"""B3 PreferenceFlip — did DPO/ORPO actually flip the chosen/rejected ranking?

For each ``(prompt, chosen, rejected)`` triple, compute the margin

.. math::
    m = \\log p(\\text{chosen} \\mid \\text{prompt}) - \\log p(\\text{rejected} \\mid \\text{prompt})

under both base and fine-tuned views. Interesting triples are the ones
where base got the sign *wrong* (``m_base < 0``); we fail if the
fine-tune doesn't flip a large enough fraction of them.

Triples come from either an inline ``triples:`` block in the spec or
from PREFERENCE sections in :attr:`RunContext.sections`. The probe
returns :attr:`Verdict.SKIP` when no triples are present — this is the
"no PREFERENCE sections in your document" case, graceful by design.
"""

from __future__ import annotations

import statistics
from typing import Literal

from pydantic import BaseModel, ConfigDict, Field

from dlm_sway.core.result import ProbeResult, Verdict, safe_finalize
from dlm_sway.core.stats import bootstrap_ci
from dlm_sway.probes._zscore import (
    no_calibration_note,
    score_from_z,
    verdict_from_z,
    z_score,
    z_scores_by_rank,
)
from dlm_sway.probes.base import Probe, ProbeSpec, RunContext
from dlm_sway.probes.null_adapter import get_null_stats, get_null_stats_by_rank


class PreferenceTriple(BaseModel):
    model_config = ConfigDict(extra="forbid", frozen=True)

    prompt: str
    chosen: str
    rejected: str


class PreferenceFlipSpec(ProbeSpec):
    kind: Literal["preference_flip"] = "preference_flip"
    triples: list[PreferenceTriple] = Field(default_factory=list)
    """Inline triples. If empty, the probe pulls from PREFERENCE
    sections in ctx.sections; if neither is available the probe SKIPs."""
    assert_flip_rate_gte: float = 0.7
    """Fraction of *base-wrong* triples that must flip under ft."""
    assert_z_gte: float = 3.0
    """Z-score pass criterion against the null-adapter baseline, when it
    exists. Preferred over the raw threshold."""
    min_triples_for_decision: int = 3


class PreferenceFlipProbe(Probe):
    kind = "preference_flip"
    spec_cls = PreferenceFlipSpec
    category = "attribution"

    @classmethod
    def calibrate_spec(cls, ctx: RunContext) -> PreferenceFlipSpec | None:
        # Sentinel triples.
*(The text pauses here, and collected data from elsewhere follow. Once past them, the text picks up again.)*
(* ===== verification/Heap.v ===== *)
(** The kernel's page allocator, specified: what [paddr_get], [vaddr_get],
    [v2p_mapping] and [malloc_page] of [Memory.v] do to the heap.

    [heap_rep D H k vb pb] is the invariant.  [vb] and [pb] are the bits of the
    kernel's virtual pool and physical pool.  A clear bit of [vb] promises that
    the page-table entry of that page is not present; a clear bit of [pb], that
    the frame exists, holds no paging structure, and that no kernel address of
    any directory in [D] is mapped to it.  The page tables of the heap are
    shared by all those directories, as the loader and [page_dir_create] set
    them up. *)

From S2P Require Import Prelude Bytes CString Bitmap Interrupt LinkedList Paging PageTable PageMap.
From S2P Require Import Kernel Sched Sync Memory.

Module Heap.
Import Bitmap LinkedList Paging PageTable PageMap Kernel Sched Memory.

(** What no allocation changes: the two [struct pool]s and the directory
    entries of the heap. *)
Record kheap := mkHeap { h_vpool : pool; h_ppool : pool; h_table : Z -> Z }.

Definition page_at (H : kheap) (i : Z) : Z := addr_base (h_vpool H) + PG_SIZE * i.
Definition frame_at (H : kheap) (j : Z) : Z := addr_base (h_ppool H) + PG_SIZE * j.

(** The physical address of the page-table entry of a heap address. *)
Definition entry_at (H : kheap) (va : Z) : Z := frame (h_table H (pd_index va)) + 4 * pt_index va.

(** The indices of the clear bits, in order, and a bitmap with some more bits
    set. *)
Fixpoint clear_from (i : nat) (bits : list bool) : list nat :=
  match bits with
  | [] => []
  | b :: bits' => (if b then [] else [i]) ++ clear_from (S i) bits'
  end.

Definition used (js : list nat) (bits : list bool) : list bool :=
  foldl (fun b j => <[j := true]> b) bits js.

Lemma clear_from_none i bits : (forall j, bits !! j <> Some false) -> clear_from i bits = [].
Proof.
  revert i. induction bits as [|b bits IH]; intros i Hn; [done|].
  simpl. destruct b; [|by destruct (Hn O)]. apply IH. intros j. apply (Hn (S j)).
Qed.

Lemma clear_from_first i bits j : bits !! j = Some false ->
  (forall j', (j' < j)%nat -> bits !! j' <> Some false) ->
  clear_from i bits = (i + j)%nat :: clear_from i (<[j := true]> bits).
Proof.
  revert i j. induction bits as [|b bits IH]; intros i j Hj Hn; [done|].
  destruct j as [|j]; simpl in *.
  - injection Hj as ->. by rewrite Nat.add_0_r.
  - destruct b; [|by destruct (Hn O ltac:(lia))]. simpl.
    rewrite (IH (S i) j Hj); [by rewrite Nat.add_succ_r|].
    intros j' Hl. apply (Hn (S j')). lia.
Qed.

Lemma clear_from_elem i bits x :
  x ∈ clear_from i bits <-> exists j, x = (i + j)%nat /\ bits !! j = Some false.
Proof.
  revert i. induction bits as [|b bits IH]; intros i; simpl.
  - rewrite elem_of_nil. split; [done|]. by intros (j & _ & ?).
  - rewrite elem_of_app, IH. split.
    + intros [Hx|(j & -> & Hj)]; [|exists (S j); split; [lia|done]].
      destruct b; [by apply not_elem_of_nil in Hx|]. apply list_elem_of_singleton in Hx as ->.
      exists O. split; [lia|done].
    + intros ([|j] & -> & Hj); simpl in Hj; [left|right; exists j; split; [lia|done]].
      injection Hj as ->. apply list_elem_of_singleton. lia.
Qed.

Lemma clear_from_nodup i bits : NoDup (clear_from i bits).
Proof.
  revert i. induction bits as [|b bits IH]; intros i; simpl; [constructor|].
  apply NoDup_app. split_and!; [destruct b; constructor; [apply not_elem_of_nil|constructor]| |done].
  intros x Hx (j & -> & _)%clear_from_elem. destruct b; [by apply not_elem_of_nil in Hx|].
  apply list_elem_of_singleton in Hx. lia.
Qed.

(** [n] bits set from [i] on. *)
Fixpoint mark (i n : nat) (bits : list bool) : list bool :=
  match n with O => bits | S n' => <[(i + n')%nat := true]> (mark i n' bits) end.

Lemma mark_length i n bits : length (mark i n bits) = length bits.
Proof. induction n; simpl; [done|]. by rewrite length_insert. Qed.

Lemma mark_lookup i n bits j : (j < length bits)%nat ->
  mark i n bits !! j = if decide (i <= j < i + n)%nat then Some true else bits !! j.
Proof.
  intros Hj. induction n as [|n IH]; simpl.
  - by rewrite decide_False by lia.
  - destruct (decide (i + n = j)%nat) as [<-|Hne].
    + rewrite list_lookup_insert_eq by by rewrite mark_length. by rewrite decide_True by lia.
    + rewrite list_lookup_insert_ne, IH by done.
      destruct (decide (i <= j < i + n)%nat); [rewrite decide_True by lia|rewrite decide_False by lia];
        done.
Qed.

Lemma used_seq i n bits : used (seq i n) bits = mark i n bits.
Proof.
  induction n as [|n IH]; [done|]. rewrite seq_S. unfold used in *. rewrite foldl_app. simpl. by rewrite IH.
Qed.

Lemma run_one bits i : run bits false 1 i <-> bits !! i = Some false.
Proof.
  split; intros H.
  - specialize (H 0%nat ltac:(lia)). by rewrite Nat.add_0_r in H.
  - intros j Hj. by replace (i + j)%nat with i by lia.
Qed.

(** No function gives a page back: the bits in use are the first ones. *)
Definition first_used (n N : nat) : list bool := replicate n true ++ replicate (N - n) false.

Lemma first_used_length n N : (n <= N)%nat -> length (first_used n N) = N.
Proof. intros H. unfold first_used. rewrite length_app, !length_replicate. lia. Qed.

Lemma first_used_lookup n N i : (n <= N)%nat ->
  first_used n N !! i = if decide (i < n)%nat then Some true else if decide (i < N)%nat then Some false else None.
Proof.
  intros H. unfold first_used. destruct (decide (i < n)%nat).
  - rewrite lookup_app_l by (rewrite length_replicate; lia). by apply lookup_replicate.
  - rewrite lookup_app_r, length_replicate by (rewrite length_replicate; lia). case_decide.
    + apply lookup_replicate. split; [done|lia].
    + apply lookup_replicate_None. lia.
Qed.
On a random-init adapter the flip rate
        # should be ~0.5 (chance), with a small std across seeds —
        # a useful null distribution for user suites that configure
        # a stricter threshold.
        del ctx
        return PreferenceFlipSpec(
            name="_calibration",
            kind="preference_flip",
            triples=[
                PreferenceTriple(prompt="The best pet is", chosen="a loyal dog", rejected="a rock"),
                PreferenceTriple(prompt="A good answer is", chosen="thoughtful", rejected="loud"),
                PreferenceTriple(prompt="The next step is", chosen="careful", rejected="reckless"),
            ],
            min_triples_for_decision=2,
        )

    def run(self, spec: ProbeSpec, ctx: RunContext) -> ProbeResult:
        assert isinstance(spec, PreferenceFlipSpec)
        triples = list(spec.triples) or _triples_from_sections(ctx)
        if not triples:
            return ProbeResult(
                name=spec.name,
                kind=spec.kind,
                verdict=Verdict.SKIP,
                score=None,
                message="no preference triples (inline or from sections)",
            )

        from dlm_sway.core.errors import ProbeError

        base_margins: list[float] = []
        ft_margins: list[float] = []
        dropped_triples = 0
        dropped_reasons: list[str] = []
        for t in triples:
            # B14: a single bad triple (zero-token chosen / rejected,
            # tokenizer hiccup, OOM on one prompt) used to take the whole
            # batch down. Fence per triple so probes degrade gracefully:
            # drop the offending triple, count it, surface in evidence.
            try:
                with ctx.require_backend.as_base() as b:
                    base_margin = b.logprob_of(t.prompt, t.chosen) - b.logprob_of(
                        t.prompt, t.rejected
                    )
                with ctx.require_backend.as_finetuned() as f:
                    ft_margin = f.logprob_of(t.prompt, t.chosen) - f.logprob_of(
                        t.prompt, t.rejected
                    )
            except ProbeError as exc:
                dropped_triples += 1
                if len(dropped_reasons) < 5:  # cap evidence verbosity
                    dropped_reasons.append(f"{t.prompt[:40]!r}: {exc}")
                continue
            base_margins.append(base_margin)
            ft_margins.append(ft_margin)

        if not base_margins:
            return ProbeResult(
                name=spec.name,
                kind=spec.kind,
                verdict=Verdict.ERROR,
                score=None,
                evidence={
                    "dropped_triples": dropped_triples,
                    "dropped_reasons": dropped_reasons,
                    "weight": spec.weight,
                },
                message=(
                    f"every triple raised ProbeError ({dropped_triples} total); no usable margins"
                ),
            )

        # Interesting denominator: base got it wrong.
        base_wrong_idx = [i for i, m in enumerate(base_margins) if m < 0]
        flipped_idx = [i for i in base_wrong_idx if ft_margins[i] > 0]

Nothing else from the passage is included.